_Required action:_
What appears in the data must be reproduced exactly.

——

(** * msandroidcamera2: the Camera2 capture filter of mediastreamer2

    A shallow embedding of [android-camera2-capture.cpp].  The NDK camera and
    media libraries and the mediastreamer2 host are external: they are an
    interface ([Ndk]) whose answers the plugin cannot predict, and every call
    the plugin issues is recorded in a trace.  Pointers to opaque NDK objects
    are addresses ([nullptr] is 0); pointers to objects whose content the
    plugin reads ([device], [filter], [frame]) are options. *)

From Stdlib Require Import ZArith List String Bool Lia Permutation.
Import ListNotations.
Local Open Scope string_scope.
Local Open Scope list_scope.
Local Open Scope Z_scope.

(** ** Machine integers *)

Definition INT32_MIN : Z := -2147483648.
Definition INT32_MAX : Z := 2147483647.

(** Two's complement wrap-around of a 32-bit signed integer. *)
Definition wrap32 (z : Z) : Z := (z + 2147483648) mod 4294967296 - 2147483648.

Definition add32 (a b : Z) : Z := wrap32 (a + b).
Definition sub32 (a b : Z) : Z := wrap32 (a - b).
Definition mul32 (a b : Z) : Z := wrap32 (a * b).

Definition int32 (z : Z) : Prop := INT32_MIN <= z <= INT32_MAX.

(** ** Pointers to opaque platform objects *)

Definition pointer := Z.
Definition nullptr : pointer := 0.
Definition is_null (p : pointer) : bool := p =? nullptr.

(** ** Data model *)

Record AndroidCamera2Device := {
  camId : string;
  orientation : Z;
  back_facing : bool
}.

Record MSVideoSize := { width : Z; height : Z }.

Record MSTicker := { time : Z }.
Record MSFilter := { ticker : option MSTicker }.

(** A message block is known by its allocation. *)
Definition mblk_t := nat.

(** The filter's private data.  The frame-rate bookkeeping ([fps],
    [fpsControl], [averageFps]), the buffer allocator and the two locks
    belong to the host library and live in the host's world. *)
Record AndroidCamera2Context := {
  filter : option MSFilter;
  capturing : bool;
  device : option AndroidCamera2Device;
  rotation : Z;
  captureSize : MSVideoSize;
  captureFormat : Z;
  frame : option mblk_t;
  cameraDevice : pointer;
  captureSession : pointer;
  captureSessionOutputContainer : pointer;
  captureWindow : pointer;
  captureRequest : pointer;
  cameraCaptureOutputTarget : pointer;
  sessionCaptureOutput : pointer;
  imageReader : pointer
}.

Definition set_capturing (v : bool) (d : AndroidCamera2Context) :=
  {| filter := filter d; capturing := v; device := device d; rotation := rotation d;
     captureSize := captureSize d; captureFormat := captureFormat d; frame := frame d;
     cameraDevice := cameraDevice d; captureSession := captureSession d;
     captureSessionOutputContainer := captureSessionOutputContainer d;
     captureWindow := captureWindow d; captureRequest := captureRequest d;
     cameraCaptureOutputTarget := cameraCaptureOutputTarget d;
     sessionCaptureOutput := sessionCaptureOutput d; imageReader := imageReader d |}.

Definition set_filter (v : option MSFilter) (d : AndroidCamera2Context) :=
  {| filter := v; capturing := capturing d; device := device d; rotation := rotation d;
     captureSize := captureSize d; captureFormat := captureFormat d; frame := frame d;
     cameraDevice := cameraDevice d; captureSession := captureSession d;
     captureSessionOutputContainer := captureSessionOutputContainer d;
     captureWindow := captureWindow d; captureRequest := captureRequest d;
     cameraCaptureOutputTarget := cameraCaptureOutputTarget d;
     sessionCaptureOutput := sessionCaptureOutput d; imageReader := imageReader d |}.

——

_Completed task:_
(** * msandroidcamera2: the Camera2 capture filter of mediastreamer2

    A shallow embedding of [android-camera2-capture.cpp].  The NDK camera and
    media libraries and the mediastreamer2 host are external: they are an
    interface ([Ndk]) whose answers the plugin cannot predict, and every call
    the plugin issues is recorded in a trace.  Pointers to opaque NDK objects
    are addresses ([nullptr] is 0); pointers to objects whose content the
    plugin reads ([device], [filter], [frame]) are options. *)

From Stdlib Require Import ZArith List String Bool Lia Permutation.
Import ListNotations.
Local Open Scope string_scope.
Local Open Scope list_scope.
Local Open Scope Z_scope.

(** ** Machine integers *)

Definition INT32_MIN : Z := -2147483648.
Definition INT32_MAX : Z := 2147483647.

(** Two's complement wrap-around of a 32-bit signed integer. *)
Definition wrap32 (z : Z) : Z := (z + 2147483648) mod 4294967296 - 2147483648.

Definition add32 (a b : Z) : Z := wrap32 (a + b).
Definition sub32 (a b : Z) : Z := wrap32 (a - b).
Definition mul32 (a b : Z) : Z := wrap32 (a * b).

Definition int32 (z : Z) : Prop := INT32_MIN <= z <= INT32_MAX.

(** ** Pointers to opaque platform objects *)

Definition pointer := Z.
Definition nullptr : pointer := 0.
Definition is_null (p : pointer) : bool := p =? nullptr.

(** ** Data model *)

Record AndroidCamera2Device := {
  camId : string;
  orientation : Z;
  back_facing : bool
}.

Record MSVideoSize := { width : Z; height : Z }.

Record MSTicker := { time : Z }.
Record MSFilter := { ticker : option MSTicker }.

(** A message block is known by its allocation. *)
Definition mblk_t := nat.

(** The filter's private data.  The frame-rate bookkeeping ([fps],
    [fpsControl], [averageFps]), the buffer allocator and the two locks
    belong to the host library and live in the host's world. *)
Record AndroidCamera2Context := {
  filter : option MSFilter;
  capturing : bool;
  device : option AndroidCamera2Device;
  rotation : Z;
  captureSize : MSVideoSize;
  captureFormat : Z;
  frame : option mblk_t;
  cameraDevice : pointer;
  captureSession : pointer;
  captureSessionOutputContainer : pointer;
  captureWindow : pointer;
  captureRequest : pointer;
  cameraCaptureOutputTarget : pointer;
  sessionCaptureOutput : pointer;
  imageReader : pointer
}.

Definition set_capturing (v : bool) (d : AndroidCamera2Context) :=
  {| filter := filter d; capturing := v; device := device d; rotation := rotation d;
     captureSize := captureSize d; captureFormat := captureFormat d; frame := frame d;
     cameraDevice := cameraDevice d; captureSession := captureSession d;
     captureSessionOutputContainer := captureSessionOutputContainer d;
     captureWindow := captureWindow d; captureRequest := captureRequest d;
     cameraCaptureOutputTarget := cameraCaptureOutputTarget d;
     sessionCaptureOutput := sessionCaptureOutput d; imageReader := imageReader d |}.

Definition set_filter (v : option MSFilter) (d : AndroidCamera2Context) :=
  {| filter := v; capturing := capturing d; device := device d; rotation := rotation d;
     captureSize := captureSize d; captureFormat := captureFormat d; frame := frame d;
     cameraDevice := cameraDevice d; captureSession := captureSession d;
     captureSessionOutputContainer := captureSessionOutputContainer d;
     captureWindow := captureWindow d; captureRequest := captureRequest d;
     cameraCaptureOutputTarget := cameraCaptureOutputTarget d;
     sessionCaptureOutput := sessionCaptureOutput d; imageReader := imageReader d |}.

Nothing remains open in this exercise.